Friday 1 February 2013

We know that we have transferred from death to life, because we love the brothers and sisters.


Since yesterday evening I have found life rather unexpectedly difficult and I am sure this is nothing new. It is simply the fact that I want things to go in a certain way: Smooth, without problems, everybody happy and content. Instead I have the feeling of being a total failure, when nothing seems to go right, worse even, if anything I touch goes wrong. I am fed up waking up with some aches or pains, be it your teeth, or your leg, or your head? I am fed up being governed by pills and timetables in hospitals, Yesterday GP, then dentist, then hospital, then dietician, then etc. I am bored with the low energy levels, because I feel stuck and very limited in what I can do. And even the little I can do by way of proposing new ideas are usually not getting a response.

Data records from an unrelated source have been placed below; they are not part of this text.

(* ===== verification/Effects.v ===== *)
(** * Calls to the outside (context, readers)

    A call that can fail and touches the world outside the modelled code: it takes the world
    and answers with a result and the world after it.  The world is a parameter of the
    development; readers, clocks and the cancellation of a context are operations on it. *)

From S2P Require Import Prelude Errors.

Definition io (W A : Type) : Type := W -> res A * W.

#[export] Instance io_ret {W} : MRet (io W) := fun A a w => (Ok a, w).
#[export] Instance io_bind {W} : MBind (io W) :=
  fun A B f m w => match m w with (Ok a, w') => f a w' | (Err e, w') => (Err e, w') end.

(** A pure result inside a call, and a call whose error gets more context. *)
Definition lift {W A} (r : res A) : io W A := fun w => (r, w).

Definition map_err {A} (f : error -> error) (r : res A) : res A :=
  match r with Ok a => Ok a | Err e => Err (f e) end.

Definition io_map_err {W A} (f : error -> error) (m : io W A) : io W A :=
  fun w => let '(r, w') := m w in (map_err f r, w').

(** [for _, x := range l { ... }] over calls, gathering the values. *)
Fixpoint io_each {W A B} (f : A -> io W (list B)) (l : list A) : io W (list B) :=
  match l with
  | [] => mret []
  | a :: l => bs ← f a; rest ← io_each f l; mret (bs ++ rest)
  end.

(** What the modelled code sees of the world besides its readers and clients: the error of the
    context, the overflow counter, the counter of pages read and the counter of requests by
    status (the elapsed time of a request is the world's). *)
Class World (W : Type) := {
  ctx_Err : W -> option error * W;
  observe_overflow : string -> Z -> W -> W;
  observe_page : string -> string -> W -> W;
  observe_request : string -> string -> string -> W -> W
}.

(** [if err := ctx.Err(); err != nil { return err }]. *)
Definition check_ctx {W} `{World W} : io W unit :=
  fun w => match ctx_Err w with (Some e, w') => (Err e, w') | (None, w') => (Ok tt, w') end.

Definition observe_all {W} `{World W} (events : list (string * Z)) : io W unit :=
  fun w => (Ok tt, fold_left (fun w '(dimension, count) => observe_overflow dimension count w) events w).

(** [observer.ObservePaginationPage(target, operation)]. *)
Definition observe_pagination {W} `{World W} (target operation : string) : io W unit :=
  fun w => (Ok tt, observe_page target operation w).

Section IoLemmas.
Context {W A B : Type}.

Lemma io_bind_ok (m : io W A) (f : A -> io W B) w b w' :
  (m ≫= f) w = (Ok b, w') <-> exists a w1, m w = (Ok a, w1) /\ f a w1 = (Ok b, w').
Proof. unfold mbind, io_bind. destruct (m w) as [[a|e] w1]; naive_solver. Qed.

Lemma io_bind_err (m : io W A) (f : A -> io W B) w e w' :
  (m ≫= f) w = (Err e, w') <->
  m w = (Err e, w') \/ exists a w1, m w = (Ok a, w1) /\ f a w1 = (Err e, w').
Proof. unfold mbind, io_bind. destruct (m w) as [[a|e'] w1]; naive_solver. Qed.

(** Runs the first call of a sequence that is known to succeed. *)
Lemma io_bind_run (m : io W A) (f : A -> io W B) w a w1 :
  m w = (Ok a, w1) -> (m ≫= f) w = f a w1.
Proof. intros Hm. unfold mbind, io_bind. by rewrite Hm. Qed.

Lemma io_ret_ok (a : A) (w : W) b w' : mret (M := io W) a w = (Ok b, w') <-> b = a /\ w' = w.
Proof. unfold mret, io_ret. naive_solver. Qed.

Lemma lift_ok (r : res A) (w : W) a w' : lift r w = (Ok a, w') <-> r = Ok a /\ w' = w.
Proof. unfold lift. naive_solver. Qed.

Lemma map_err_ok (f : error -> error) (r : res A) a : map_err f r = Ok a <-> r = Ok a.
Proof. destruct r; naive_solver. Qed.

Lemma io_map_err_ok (f : error -> error) (m : io W A) w a w' :
  io_map_err f m w = (Ok a, w') <-> m w = (Ok a, w').
Proof. unfold io_map_err. destruct (m w) as [[] ?]; naive_solver. Qed.
End IoLemmas.

Lemma io_each_ok {W A B} (f : A -> io W (list B)) l w bs w' :
  io_each f l w = (Ok bs, w') ->
  exists bss, bs = concat bss /\
    Forall2 (fun a b => exists w1 w2, f a w1 = (Ok b, w2)) l bss.
Proof.
  revert w bs. induction l as [|a l IH]; intros w bs; simpl.
  - intros [-> _]%io_ret_ok. by exists [].
  - intros (b & w1 & Hb & (rest & w2 & Hr & [-> ->]%io_ret_ok)%io_bind_ok)%io_bind_ok.
    apply IH in Hr as (bss & -> & Hf). exists (b :: bss). split; [done|]. constructor; eauto.
Qed.

(** Inverts every hypothesis saying that a sequence of calls returned [Ok]. *)
Ltac inv_io :=
  repeat match goal with
  | H : (_ ≫= _) _ = (Ok _, _) |- _ => apply io_bind_ok in H as (? & ? & ? & ?)
  | H : mret _ _ = (Ok _, _) |- _ => apply io_ret_ok in H as [-> ->]
  | H : lift _ _ = (Ok _, _) |- _ => apply lift_ok in H as [? ->]
  | H : io_map_err _ _ _ = (Ok _, _) |- _ => apply io_map_err_ok in H
  | H : map_err _ _ = Ok _ |- _ => apply map_err_ok in H
  | H : (Err _, _) = (Ok _, _) |- _ => discriminate H
  | H : (Ok _, _) = (Ok _, _) |- _ => injection H as H; try subst
  end.
(* ===== verification/Collectors.v ===== *)
(** * Collectors (internal/collector and its packages)

    A collector reads one family of data through a reader and answers with a partial snapshot of
    its target.  The readers are interfaces of the program: here records of calls, with the laws
    a client relies on; [CostExplorer] discharges them for the Cost Explorer adapters. *)

From S2P Require Import Prelude SliceStable GoStrings GoFloat GoTime Errors Effects Domain Snapshot Ports PromClient Metrics Cardinality.
Local Open Scope string_scope.
Local Open Scope list_scope.

(** [collector.Collector]. *)
Record Collector (W : Type) := mkCollector {
  ID : CollectorID;
  Collect : Time -> io W Snapshot
}.
Arguments mkCollector {W} _ _.
Arguments ID {W} _.
Arguments Collect {W} _ _ _.

(** ** Registry (registry.go) *)

Definition ErrInvalidRegistration : error := Sentinel "invalid collector registration".
Definition ErrDuplicateRegistration : error := Sentinel "duplicate collector registration".
Definition ErrUnknownCollector : error := Sentinel "unknown collector".

Section Registry.
Context {W : Type}.

(** A factory answers with a collector, possibly nil, or an error. *)
Definition Factory : Type := unit -> res (option (Collector W)).

Record Registry := mkRegistry { factories : gmap string Factory }.

Definition NewRegistry : Registry := mkRegistry ∅.

Definition Register (registry : Registry) (name : string) (factory : option Factory) :
    res unit * Registry :=
  let name := TrimSpace name in
  if bool_decide (name = "") then (Err ErrInvalidRegistration, registry) else
  match factory with
  | None => (Err ErrInvalidRegistration, registry)
  | Some factory =>
      match factories registry !! name with
      | Some _ => (Err (Wrapped name ErrDuplicateRegistration), registry)
      | None => (Ok tt, mkRegistry (<[ name := factory ]> (factories registry)))
      end
  end.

Keeping in touch with people given the amount of time I have got is just as bad. It becomes very difficult to see God’s love in everything! But then I came across this reflection, which is the simple way of looking at life and once again I am amazed at how simple God’s solutions are!

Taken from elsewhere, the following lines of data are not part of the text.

(** [range] lists the distinct groups in the order Go ranges over them. *)
Definition limitTags (range : list groupKey -> list groupKey) (keys : list TagKeyConfig)
    (overflow : string) (observers : nat) (values : list TagCost) : res (list TagCost) * events :=
  let limits := tag_limits keys in
  if existsb (fun item => match limits !! TagKey item with
                          | None => true
                          | Some limit => (limit <=? 0)%Z
                          end) values
  then (Err (ErrorString "CUR returned a non-allowlisted tag key"), [])
  else
    let '(r, evs) := limit_tag_groups (range (remove_dups (map tag_group values))) values limits
                       overflow observers in
    (tagcost_Sort <$> r, evs).

(** ** Commitments: one summary from utilization and coverage *)

Definition mergeSummaries (target : TargetID) (commitmentType : string)
    (utilization coverage : Commitment) : res Commitment :=
  fail_if negb (bool_decide (CommitmentTarget utilization = target)) ||
          negb (bool_decide (CommitmentTarget coverage = target)) ||
          negb (bool_decide (CommitmentType utilization = commitmentType)) ||
          negb (bool_decide (CommitmentType coverage = commitmentType)) ||
          bool_decide (CommitmentTimeUnit utilization = "") ||
          negb (bool_decide (CommitmentTimeUnit utilization = CommitmentTimeUnit coverage))
    with_ ErrorString "commitment reader returned inconsistent summary identity" ;;
  Ok {| CommitmentTarget := target; CommitmentType := commitmentType;
        CommitmentTimeUnit := CommitmentTimeUnit utilization;
        UtilizationRatio := UtilizationRatio utilization;
        CoverageRatio := CoverageRatio coverage;
        UnusedHours := UnusedHours utilization;
        CoveredSpend := CoveredSpend coverage;
        OnDemandCost := OnDemandCost coverage;
        NetSavings := NetSavings utilization |}.

Section Families.
Context {W : Type} `{World W}.

(** *** Tags *)

Definition TagReader : Type := CostQuery -> string -> io W (list TagCost).

Definition tag_New (target : TargetID) (reader : option TagReader) (bases : list Basis)
    (keys : list TagKeyConfig) (seriesLimit : Z) (overflow : string) (observers : nat) :
    res (Collector W) :=
  match reader with
  | None => Err (ErrorString "invalid tag collector")
  | Some reader =>
      fail_if bool_decide (keys = []) || (seriesLimit <=? 0)%Z
        with_ ErrorString "invalid tag collector" ;;
      Ok (mkCollector (mkCollectorID target "tags") (fun reference =>
        queries ← lift (BuildDailyAndMTDQueries reference DimensionTotal);
        result ← io_each (fun basis => io_each (fun key => io_each (fun query =>
          rows ← reader (set_query_basis basis query) (tk_Key key);
          bounded ← with_events (LimitValues rows (tk_MaxValues key) overflow observers);
          mret (map (set_tag_target target) bounded)) queries) keys) bases;
        if (seriesLimit <? Z.of_nat (length result))%Z
        then lift (Err (ErrorString "tag series limit exceeded"))
        else mret (snapshot_of_costs_tags [] result)))
  end.

(** *** CUR *)

Record CURReader := mkCURReader {
  QueryCosts : Time -> list Basis -> io W (list Cost);
  QueryTagCosts : Time -> list Basis -> io W (list TagCost)
}.

Definition cur_New (range : list groupKey -> list groupKey) (target : TargetID)
    (reader : option CURReader) (bases : list Basis) (tags : bool)
    (seriesLimit tagSeriesLimit maxCurrencies : Z) (keys : list TagKeyConfig) (overflow : string)
    (observers : nat) : res (Collector W) :=
  match reader with
  | None => Err (ErrorString "CUR reader must not be nil")
  | Some reader =>
      fail_if (seriesLimit <=? 0)%Z || (tagSeriesLimit <=? 0)%Z || (maxCurrencies <=? 0)%Z
        with_ ErrorString "CUR series limits must be positive" ;;
      Ok (mkCollector (mkCollectorID target "cur") (fun reference =>
        cs ← QueryCosts reader reference bases;
        if (maxCurrencies <? Z.of_nat (currencyCount cs []))%Z
        then lift (Err (ErrorString "CUR currency limit exceeded")) else
        ts ← (if tags then
                ts ← QueryTagCosts reader reference bases;
                ts ← with_events (limitTags range keys overflow observers ts);
                if (tagSeriesLimit <? Z.of_nat (length ts))%Z
                then lift (Err (ErrorString "CUR tag series limit exceeded"))
                else mret ts
              else mret []);
        if (maxCurrencies <? Z.of_nat (currencyCount cs ts))%Z
        then lift (Err (ErrorString "CUR currency limit exceeded")) else
        if (seriesLimit <? Z.of_nat (length cs + length ts))%Z
        then lift (Err (ErrorString "CUR series limit exceeded"))
        else mret (snapshot_of_costs_tags cs ts)))
  end.

(** *** Commitments *)

Record CommitmentReader := mkCommitmentReader {
  ReadSavingsPlansUtilization : Time -> io W Commitment;
  ReadSavingsPlansCoverage : Time -> io W Commitment;
  ReadReservationUtilization : Time -> io W Commitment;
  ReadReservationCoverage : Time -> io W Commitment
}.

Definition commitment_New (target : TargetID) (reader : option CommitmentReader)
    (seriesLimit : Z) : res (Collector W) :=
  match reader with
  | None => Err (ErrorString "commitment reader must not be nil")
  | Some reader =>
      fail_if (seriesLimit <=? 0)%Z with_ ErrorString "commitment series limit must be positive" ;;
      Ok (mkCollector (mkCollectorID target "commitments") (fun reference =>
        spUtilization ← ReadSavingsPlansUtilization reader reference;
        spCoverage ← ReadSavingsPlansCoverage reader reference;
        sp ← lift (mergeSummaries target TypeSavingsPlan spUtilization spCoverage);
        riUtilization ← ReadReservationUtilization reader reference;
        riCoverage ← ReadReservationCoverage reader reference;
        ri ← lift (mergeSummaries target TypeReservation riUtilization riCoverage);
        let result := NewWithData [] [] [] [] [sp; ri] [] [] in
        if (seriesLimit <? Z.of_nat (SeriesCount result))%Z
        then lift (Err (ErrorString "commitment series limit exceeded"))
        else mret result))
  end.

John is writing to the Christian communities he founded at a moment when they were having serious difficulties. Heresies and false doctrines on matters of faith and morals were starting to spread, while the pagan society where Christians lived was tough and hostile to the spirit of the Gospel.
 
To help them the Apostle points out a radical solution: to love the brothers and sisters, to live the law of love they have received from the beginning, which he sees as the summary of all the other commandments.
 
Doing this, they will know what ‘life’ is. They will be led, that is, deeper and deeper into union with God and will experience God-Love. And, having this experience, they will be confirmed in faith and be capable of facing any attack, especially in times of crisis.
 
‘We know...’ The Apostle is referring to a knowledge that comes from experience. It’s like saying: ‘We’ve experienced it, we’ve touched it with our hands.’ It’s the experience that the Christians evangelised by John had at the beginning of their conversion. When we put God’s commandments into practice, in particular the commandment of love for others, we enter the very life of God.
 
But do Christians today have this experience? They certainly know that God’s commandments have a practical purpose. Jesus constantly insists that it’s not enough to listen to the Word of God; it must be lived (see Mt 5:19; 7:21; 7:26).
 
Instead, what’s not clear to most, either because they don’t know about it or because their knowledge is purely theoretical without having had the experience, is the marvellous feature of the Christian life the Apostle puts into light. When we live out the commandment of love, God takes possession of us, and an unmistakeable sign of this is that life, that peace, that joy he gives us to taste already on earth. Then everything is lit up, everything becomes harmonious. No longer is there any separation between faith and life. Faith becomes the force pervading and linking all our actions.
 
This word of life tells us that love for our neighbour is the royal road leading us to God. Since we are all his children, nothing is more important to him than our love for our brothers and sisters. We cannot give him any greater joy than when we love our brothers and sisters.
 
And since love of neighbour brings us union with God, it is an inexhaustible wellspring of inner light, it is a fountain of life, of spiritual fruitfulness, of continual renewal. It prevents the rot, rigidity and slackness that can set in among the Christian people; in a word, it transfers us ‘from death to life’. When, instead, love is lacking, everything withers and dies. Knowing this, we can understand why certain attitudes are so widespread in today’s world: a lack of enthusiasm and ideals, mediocrity, boredom, longing to escape, loss of values, and so on.
 
The brothers and sisters the Apostle refers to here are, above all, the members of the communities we belong to. If it is true that we must love everyone, it is equally true that our love must begin with those who normally live with us, and then reach out to all of humanity. We should think in first place of the members of our family, the people we work with, those who are part of our parish, religious community or association. Our love for our neighbour would not be real and well-ordered if it didn’t start here. Wherever we find ourselves, we are called to build the family of the children of God.
 
This word of life opens up immense horizons. It urges us along the divine adventure of Christian love with its unforeseeable outcomes. Above all it reminds us that in a world like ours, where the theory is of struggle, the survival of the fittest, the shrewdest, the most unscrupulous, and where at times everything seems paralysed by materialism and egoism, the answer we should give is love of neighbour. When we live the commandment of love, in fact, not only is our life energised, but everything around is affected. It’s like a wave of divine warmth, which spreads and grows, penetrating relationships between one person and another, one group and another, and bit by bit transforming society.
 
So, let’s go for it! Brothers and sisters to love in the name of Jesus are something we all have, and that we always have. Let’s be faithful to this love. Let’s help many others be so. We will know in our soul what union with God means. Faith will revive, doubts disappear, no more will we know what boredom is. Life will be full, very, very full.